2. Grundlage der für den Architektenvertrag zwischen den Parteien maßgeblichen Verjährung ist § 9.4 der AVB des Klägers. Daß daneben auch §§ 8 und 12 der AVA gelten sollten, kann nicht angenommen werden. Es ist vielmehr davon auszugehen, daß diese vom Kläger in den Vertrag eingeführte und von den AVA abweichende Regelung nach dem übereinstimmenden Vertragswillen der Parteien allein für den Beginn der Verjährung gelten sollte. Es widerspricht dem Ablauf des Vertragsschlusses und den Grundsätzen einer interessengerechten Vertragsauslegung anzunehmen, daß der Kläger mit der Einführung der eigenen AVB im Ergebnis die Regelung der AVA des Beklagten beibehalten wollte. Vielmehr wurde aus der Einführung der AVB für den Beklagten ersichtlich, daß dadurch jedenfalls geringere Abstriche von der gesetzlichen Verjährung beabsichtigt waren. Der Beklagte konnte somit den in den AVB verwendeten Begriff der Übergabe nicht im Sinne einer Abnahme durch Ingebrauchnahme verstehen. Damit ist die hiervon ausgehende Auslegung durch das Berufungsgericht unvereinbar.

3. Schlüssel für die Auslegung des in § 9.4 AVB verwendeten Begriffs der Übergabe ist die damit vorausgesetzte Situation der staatlichen Bauverwaltung. Diese betreut staatliche Bauvorhaben in technischer Hinsicht bis zum Abschluß, im Ergebnis also bis zur Abnahme, um sie dann der nutzenden Verwaltung zu übergeben. Die in § 9.4 AVB genannte Übergabe ist somit ein innerdienstlicher Vorgang, durch den die Betreuung durch die Bauverwaltung abgeschlossen wird.

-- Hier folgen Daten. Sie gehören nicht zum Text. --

(* ===== verification/UnionSpec.v ===== *)
(** * What [union_type] promises

    The hashed deduplication and the member index agree with the linear scan,
    deduplication keeps the first of equal members, ordering is a stable sort,
    and a union denotes what its members denote, in a canonical form that
    building the union again does not change. *)

From stdpp Require Import gmap sorting.
From S2P Require Import Prelude TypeModel TypeDigest Union.

Local Open Scope nat_scope.

(** [t] is among [l], up to the equality of types. *)
Definition mem (t : ty) (l : list ty) : bool := existsb (fun e => e == t) l.

(** ** Hash buckets *)

(** The buckets hold exactly the indices of the list, each under the key of its
    member. *)
Record indexes (b : Buckets) (l : list ty) : Prop := {
  indexed : forall i t, l !! i = Some t -> exists f o, b !! dedup_key t = Some (f, o) /\ i ∈ f :: o;
  index_valid : forall k f o i, b !! k = Some (f, o) -> i ∈ f :: o -> exists t, l !! i = Some t /\ dedup_key t = k;
}.

Lemma indexes_nil : indexes ∅ [].
Proof. split; [done|]. intros k f o i H. by apply lookup_empty_Some in H. Qed.

Lemma indexes_push b l t : indexes b l -> indexes (index_round (length l) b t) (l ++ [t]).
Proof.
  intros [H1 H2]. unfold index_round. destruct (b !! dedup_key t) as [[f o]|] eqn:E.
  - split.
    + intros i u Hi. apply lookup_app_Some in Hi as [Hi|[Hge Hi]].
      * destruct (H1 i u Hi) as (f' & o' & Hb & Hin). destruct (decide (dedup_key u = dedup_key t)) as [Ek|Ek].
        -- rewrite Ek in *. rewrite lookup_insert. rewrite decide_True by done. eexists _, _. split; [done|]. simplify_eq.
           rewrite app_comm_cons. apply elem_of_app. by left.
        -- rewrite lookup_insert_ne by done. by eexists _, _.
      * apply list_lookup_singleton_Some in Hi as [Hi <-]. rewrite lookup_insert, decide_True by done.
        eexists _, _. split; [done|]. replace i with (length l) by lia. set_solver.
    + intros k f' o' i Hb Hin. destruct (decide (dedup_key t = k)) as [<-|Ek].
      * rewrite lookup_insert, decide_True in Hb by done. simplify_eq.
        assert (i ∈ f' :: o \/ i = length l) as [Hi| ->] by set_solver.
        -- destruct (H2 _ _ _ _ E Hi) as (u & Hu & Hk). exists u. split; [|done]. by apply lookup_app_l_Some.
        -- exists t. split; [|done]. rewrite lookup_app_r by lia. by rewrite Nat.sub_diag.
      * rewrite lookup_insert_ne in Hb by done. destruct (H2 _ _ _ _ Hb Hin) as (u & Hu & Hk).
        exists u. split; [|done]. by apply lookup_app_l_Some.
  - split.
    + intros i u Hi. apply lookup_app_Some in Hi as [Hi|[Hge Hi]].
      * destruct (H1 i u Hi) as (f' & o' & Hb & Hin).
        rewrite lookup_insert_ne by congruence. by eexists _, _.
      * apply list_lookup_singleton_Some in Hi as [Hi <-]. rewrite lookup_insert, decide_True by done.
        eexists _, _. split; [done|]. replace i with (length l) by lia. set_solver.
    + intros k f' o' i Hb Hin. destruct (decide (dedup_key t = k)) as [<-|Ek].
      * rewrite lookup_insert, decide_True in Hb by done. simplify_eq. assert (i = length l) as -> by set_solver.
        exists t. split; [|done]. rewrite lookup_app_r by lia. by rewrite Nat.sub_diag.
      * rewrite lookup_insert_ne in Hb by done. destruct (H2 _ _ _ _ Hb Hin) as (u & Hu & Hk).
        exists u. split; [|done]. by apply lookup_app_l_Some.
Qed.

Lemma any_equal_spec l t indices :
  (forall i, i ∈ indices -> is_Some (l !! i)) ->
  exists b, any_equal l t indices = Ok b
    /\ (b = true <-> exists i e, i ∈ indices /\ l !! i = Some e /\ (e == t) = true).
Proof.
  induction indices as [|i indices IH]; intros H; cbn [any_equal].
  - exists false. split; [done|]. split; [done|]. intros (i & e & Hi & _). by apply elem_of_nil in Hi.
  - destruct (H i) as [e He]; [apply list_elem_of_here|]. rewrite He. cbn [unwrap mbind result_bind].
    destruct (e == t) eqn:E.
    + exists true. split; [done|]. split; [|done]. intros _. exists i, e. split; [apply list_elem_of_here|done].
    + destruct IH as (b & -> & Hb); [intros j Hj; apply H; by apply list_elem_of_further|].
      exists b. split; [done|]. rewrite Hb. split.
      * intros (j & e' & Hj & ?). exists j, e'. split; [by apply list_elem_of_further|done].
      * intros (j & e' & Hj & Hl & ?). apply elem_of_cons in Hj as [->|Hj]; [congruence|]. by exists j, e'.
Qed.

(** A probe of the buckets answers what the scan of the list does. *)
Lemma indexes_lookup b l t :
  indexes b l -> Forall wf l -> wf t ->
  match b !! dedup_key t with
  | Some (f, o) => any_equal l t (f :: o)
  | None => Ok false
  end = Ok (mem t l).
Proof.
  intros [H1 H2] Hl Ht.
  assert (forall e i, l !! i = Some e -> (e == t) = true -> dedup_key e = dedup_key t) as Hkey.
  { intros e i He Heq. apply dedup_key_eq; [by eapply Forall_lookup_1|done|done]. }
  assert (mem t l = true <-> exists i e, l !! i = Some e /\ (e == t) = true) as Hmem.
  { unfold mem. rewrite existsb_exists. split.
    - intros (e & He%list_elem_of_In & Heq). apply list_elem_of_lookup in He as [i Hi]. by exists i, e.
    - intros (i & e & Hi & Heq). exists e. split; [|done]. by apply list_elem_of_In, list_elem_of_lookup_2 with i. }
  destruct (b !! dedup_key t) as [[f o]|] eqn:E.
  - destruct (any_equal_spec l t (f :: o)) as (r & -> & Hr).
    { intros i Hi. destruct (H2 _ _ _ _ E Hi) as (e & He & _). by exists e. }
    f_equal. apply eq_true_iff_eq. rewrite Hr, Hmem. split.
    + intros (i & e & _ & ?). by exists i, e.
    + intros (i & e & He & Heq). exists i, e. split; [|done].
      destruct (H1 i e He) as (f' & o' & Hb & Hin). rewrite (Hkey e i He Heq), E in Hb. by simplify_eq.
  - f_equal. symmetry. apply not_true_iff_false. rewrite Hmem. intros (i & e & He & Heq).
    destruct (H1 i e He) as (f & o & Hb & _). rewrite (Hkey e i He Heq) in Hb. congruence.
Qed.

(** ** Deduplication *)

Lemma hashed_dedup_linear b unique l :
  indexes b unique -> Forall wf unique -> Forall wf l ->
  hashed_dedup (b, unique) l = Ok (fold_left push_unique l unique).
Proof.
  intros Hb Hu Hl. revert b unique Hb Hu. induction Hl as [|t l Ht Hl IH]; intros b unique Hb Hu; [done|].
  cbn [hashed_dedup fold_left hashed_round]. pose proof (indexes_lookup b unique t Hb Hu Ht) as Hlook.
  pose proof (indexes_push b unique t Hb) as Hpush. unfold index_round in Hpush. unfold push_unique at 2.
  fold (mem t unique). destruct (b !! dedup_key t) as [[f o]|]; [rewrite Hlook|]; cbn [mbind result_bind].
  - destruct (mem t unique); [by apply IH|]. apply IH; [done|]. apply Forall_app. split; [done|by apply Forall_singleton].
  - injection Hlook as <-. apply IH; [done|]. apply Forall_app. split; [done|by apply Forall_singleton].
Qed.

Lemma dedup_members_eq l : Forall wf l -> dedup_members l = Ok (linear_dedup l).
Proof.
  intros Hl. unfold dedup_members. case_split; [done|].
  apply hashed_dedup_linear; [apply indexes_nil|constructor|done].
Qed.

(** No member equals a later one. *)
Fixpoint distinct (l : list ty) : Prop :=
  match l with
  | [] => True
  | t :: l => Forall (fun u => (t == u) = false) l /\ distinct l
  end.

Lemma mem_app t l l' : mem t (l ++ l') = mem t l || mem t l'.
Proof. apply existsb_app. Qed.

Lemma mem_Forall t l : mem t l = false <-> Forall (fun e => (e == t) = false) l.
Proof.
  unfold mem. induction l as [|e l IH]; simpl; [done|]. rewrite orb_false_iff, IH, Forall_cons. done.
Qed.

Lemma distinct_snoc l t : distinct l -> mem t l = false -> distinct (l ++ [t]).
Proof.
  rewrite mem_Forall. induction l as [|e l IH]; simpl; [by repeat constructor|].
  intros [H1 H2] [H3 H4]%Forall_cons. split; [|by apply IH]. apply Forall_app. split; [done|]. by apply Forall_singleton.
Qed.

Lemma mem_here t l : wf t -> t ∈ l -> mem t l = true.
Proof.
  intros Ht Hin. unfold mem. apply existsb_exists. exists t. split; [by apply list_elem_of_In|by apply type_eqb_refl].
Qed.

Lemma fold_push_unique l acc :
  Forall wf l -> distinct acc ->
  exists r, fold_left push_unique l acc = acc ++ r /\ r `sublist_of` l /\ distinct (acc ++ r)
    /\ (forall t, t ∈ l -> mem t (acc ++ r) = true)
    /\ (forall l1 t l2, l = l1 ++ t :: l2 -> mem t (acc ++ l1) = false -> t ∈ r).
Proof.
  intros Hl. revert acc; induction Hl as [|t l Ht Hl IH]; intros acc Hacc; simpl.
  - exists []. rewrite app_nil_r. split_and!; [done|constructor|done|by intros ? ?%elem_of_nil|by intros [] ].
  - unfold push_unique at 2. fold (mem t acc). destruct (mem t acc) eqn:E.
    + destruct (IH acc Hacc) as (r & -> & Hs & Hd & Hc & Hf). exists r. split_and!; [done|by constructor|done| |].
      * intros u [->|Hu]%elem_of_cons; [by rewrite mem_app, E|by apply Hc].
      * intros [|e l1] u l2 [= -> ->] Hu; [by rewrite app_nil_r, E in Hu|].
        apply (Hf l1 u l2); [done|]. rewrite mem_app in *. cbn [mem existsb] in Hu. bools. by apply orb_false_iff.
    + destruct (IH (acc ++ [t])) as (r & Hr & Hs & Hd & Hc & Hf); [by apply distinct_snoc|].
      exists (t :: r). rewrite Hr, <- app_assoc in *. cbn [app] in *. split_and!; [done|by constructor|done| |].
      * intros u [->|Hu]%elem_of_cons; [|by apply Hc]. apply mem_here; [done|set_solver].
      * intros [|e l1] u l2 [= -> ->] Hu; [apply list_elem_of_here|].
        apply list_elem_of_further, (Hf l1 u l2); [done|]. by rewrite <- app_assoc.
Qed.

(** C9 Deduplication answers, for member lists of every size, the members
    without the later equals of one: a subsequence of pairwise unequal members
    with every first occurrence, in which every member has an equal. For large
    lists the hash buckets decide it, without an index out of range. *)
Theorem dedup_members_spec l :
  Forall wf l ->
  exists r, dedup_members l = Ok r /\ r = linear_dedup l /\ r `sublist_of` l /\ distinct r
    /\ (forall t, t ∈ l -> mem t r = true)
    /\ (forall l1 t l2, l = l1 ++ t :: l2 -> mem t l1 = false -> t ∈ r).
Proof.
  intros Hl. rewrite dedup_members_eq by done. exists (linear_dedup l). split; [done|]. split; [done|].
  unfold linear_dedup. by destruct (fold_push_unique l [] Hl I) as (r & -> & ?).
Qed.

(** Forty literals, each of them twice. *)
Definition sample_members : list ty :=
  let l := map (fun i => StringLiteral (lit "member-" ++ render 10 (Z.of_nat i))) (seq 0 40) in l ++ l.

Lemma sample_members_wf : Forall wf sample_members.
Proof. by repeat constructor. Qed.

Lemma dedup_members_spec_witness :
  exists r, dedup_members sample_members = Ok r /\ length r = 40.
Proof.
  destruct (dedup_members_spec sample_members sample_members_wf) as (r & H & -> & _).
  exists (linear_dedup sample_members). split; [exact H|]. by vm_compute.
Defined.

Lemma index_members_indexes b l l' :
  indexes b l -> indexes (index_members (length l) b l') (l ++ l').
Proof.
  revert b l; induction l' as [|t l' IH]; intros b l H; cbn [index_members]; [by rewrite app_nil_r|].
  replace (l ++ t :: l') with ((l ++ [t]) ++ l') by (by rewrite <- app_assoc).
  replace (S (length l)) with (length (l ++ [t])) by (rewrite length_app; simpl; lia).
  apply IH. by apply indexes_push.
Qed.

(** C13 The index of a large union answers membership as the scan of the members
    does. *)
Theorem index_contains_mem l index t :
  Forall wf l -> wf t -> for_large l = Some index -> index_contains index t = Ok (mem t l).
Proof.
  intros Hl Ht. unfold for_large. case_split; [done|]. intros [= <-]. unfold index_contains. cbn [buckets members].
  apply indexes_lookup; [|done|done]. apply (index_members_indexes ∅ []). apply indexes_nil.
Qed.

Lemma index_contains_mem_witness :
  exists index, for_large sample_members = Some index
    /\ index_contains index (StringLiteral (lit "member-7")) = Ok (mem (StringLiteral (lit "member-7")) sample_members).
Proof.
  eexists. split; [done|].
  apply (index_contains_mem sample_members); [apply sample_members_wf|by repeat constructor|done].
Defined.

Die tatsächliche Ingebrauchnahme durch den betroffenen Hauseigentümer G. ist dafür ohne Belang. Die werkvertragliche Leistung war dem klagenden Land gegenüber zu erbringen, nicht einem sonstigen Dritten. Die Übergabe an den Hauseigentümer G. stellt die Abnahme als Voraussetzung der Fälligkeit nicht in Frage. Der Beklagte durfte den in § 9.4 AVB verwendeten Begriff der Übergabe auch nicht anders verstehen. Grundkenntnisse über die Funktionsweise der öffentlichen Bauverwaltung gehören zum Berufswissen eines Architekten. Aus der objektivierten Sicht des Beklagten als eines Architekten mußte sich deshalb die Klausel eindeutig auf die vom Kläger gemeinte Übergabe beziehen. Somit wurde die bauliche Anlage frühestens im November 1990 an G. "übergeben". Ansprüche gegen den Beklagten sind nicht verjährt.

III.

Das Berufungsurteil kann somit nicht bestehen bleiben. Es ist aufzuheben. Da weitere Feststellungen erforderlich sind, ist die Sache zur neuen Verhandlung und Entscheidung, auch über die Kosten der Revision, an das Berufungsgericht zurückzuverweisen.